### TASK PROMPT
Each entry below should be printed exactly as given.

Stored items from a collection

***

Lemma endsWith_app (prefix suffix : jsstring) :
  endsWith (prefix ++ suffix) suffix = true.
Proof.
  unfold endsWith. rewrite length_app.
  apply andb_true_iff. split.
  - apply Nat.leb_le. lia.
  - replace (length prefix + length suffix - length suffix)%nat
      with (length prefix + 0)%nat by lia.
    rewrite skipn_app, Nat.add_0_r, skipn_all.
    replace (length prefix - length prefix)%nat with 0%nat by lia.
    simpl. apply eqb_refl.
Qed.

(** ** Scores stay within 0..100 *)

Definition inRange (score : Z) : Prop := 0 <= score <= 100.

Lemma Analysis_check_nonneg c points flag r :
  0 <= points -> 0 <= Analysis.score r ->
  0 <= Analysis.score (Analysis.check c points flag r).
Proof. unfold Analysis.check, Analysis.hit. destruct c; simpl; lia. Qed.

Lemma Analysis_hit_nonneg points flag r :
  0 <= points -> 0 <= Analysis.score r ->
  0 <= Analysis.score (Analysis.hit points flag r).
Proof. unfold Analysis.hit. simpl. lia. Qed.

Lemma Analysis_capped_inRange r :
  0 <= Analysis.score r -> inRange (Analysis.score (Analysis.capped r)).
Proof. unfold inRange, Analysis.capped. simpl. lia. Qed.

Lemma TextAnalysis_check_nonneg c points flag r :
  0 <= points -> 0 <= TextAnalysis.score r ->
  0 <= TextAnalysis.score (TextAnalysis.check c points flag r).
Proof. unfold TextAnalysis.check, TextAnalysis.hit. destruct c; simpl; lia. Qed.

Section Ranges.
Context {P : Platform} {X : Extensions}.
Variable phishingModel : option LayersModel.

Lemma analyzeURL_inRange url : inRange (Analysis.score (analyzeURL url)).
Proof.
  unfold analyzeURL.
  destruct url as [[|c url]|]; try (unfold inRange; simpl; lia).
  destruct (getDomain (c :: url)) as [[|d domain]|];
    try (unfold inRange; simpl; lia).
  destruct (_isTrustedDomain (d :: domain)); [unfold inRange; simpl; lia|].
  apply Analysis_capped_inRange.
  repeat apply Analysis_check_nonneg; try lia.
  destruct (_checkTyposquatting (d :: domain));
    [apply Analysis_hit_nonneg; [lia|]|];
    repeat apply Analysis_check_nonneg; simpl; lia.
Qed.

***

### TASK ANSWER
Lemma endsWith_app (prefix suffix : jsstring) :
  endsWith (prefix ++ suffix) suffix = true.
Proof.
  unfold endsWith. rewrite length_app.
  apply andb_true_iff. split.
  - apply Nat.leb_le. lia.
  - replace (length prefix + length suffix - length suffix)%nat
      with (length prefix + 0)%nat by lia.
    rewrite skipn_app, Nat.add_0_r, skipn_all.
    replace (length prefix - length prefix)%nat with 0%nat by lia.
    simpl. apply eqb_refl.
Qed.

(** ** Scores stay within 0..100 *)

Definition inRange (score : Z) : Prop := 0 <= score <= 100.

Lemma Analysis_check_nonneg c points flag r :
  0 <= points -> 0 <= Analysis.score r ->
  0 <= Analysis.score (Analysis.check c points flag r).
Proof. unfold Analysis.check, Analysis.hit. destruct c; simpl; lia. Qed.

Lemma Analysis_hit_nonneg points flag r :
  0 <= points -> 0 <= Analysis.score r ->
  0 <= Analysis.score (Analysis.hit points flag r).
Proof. unfold Analysis.hit. simpl. lia. Qed.

Lemma Analysis_capped_inRange r :
  0 <= Analysis.score r -> inRange (Analysis.score (Analysis.capped r)).
Proof. unfold inRange, Analysis.capped. simpl. lia. Qed.

Lemma TextAnalysis_check_nonneg c points flag r :
  0 <= points -> 0 <= TextAnalysis.score r ->
  0 <= TextAnalysis.score (TextAnalysis.check c points flag r).
Proof. unfold TextAnalysis.check, TextAnalysis.hit. destruct c; simpl; lia. Qed.

Section Ranges.
Context {P : Platform} {X : Extensions}.
Variable phishingModel : option LayersModel.

Lemma analyzeURL_inRange url : inRange (Analysis.score (analyzeURL url)).
Proof.
  unfold analyzeURL.
  destruct url as [[|c url]|]; try (unfold inRange; simpl; lia).
  destruct (getDomain (c :: url)) as [[|d domain]|];
    try (unfold inRange; simpl; lia).
  destruct (_isTrustedDomain (d :: domain)); [unfold inRange; simpl; lia|].
  apply Analysis_capped_inRange.
  repeat apply Analysis_check_nonneg; try lia.
  destruct (_checkTyposquatting (d :: domain));
    [apply Analysis_hit_nonneg; [lia|]|];
    repeat apply Analysis_check_nonneg; simpl; lia.
Qed.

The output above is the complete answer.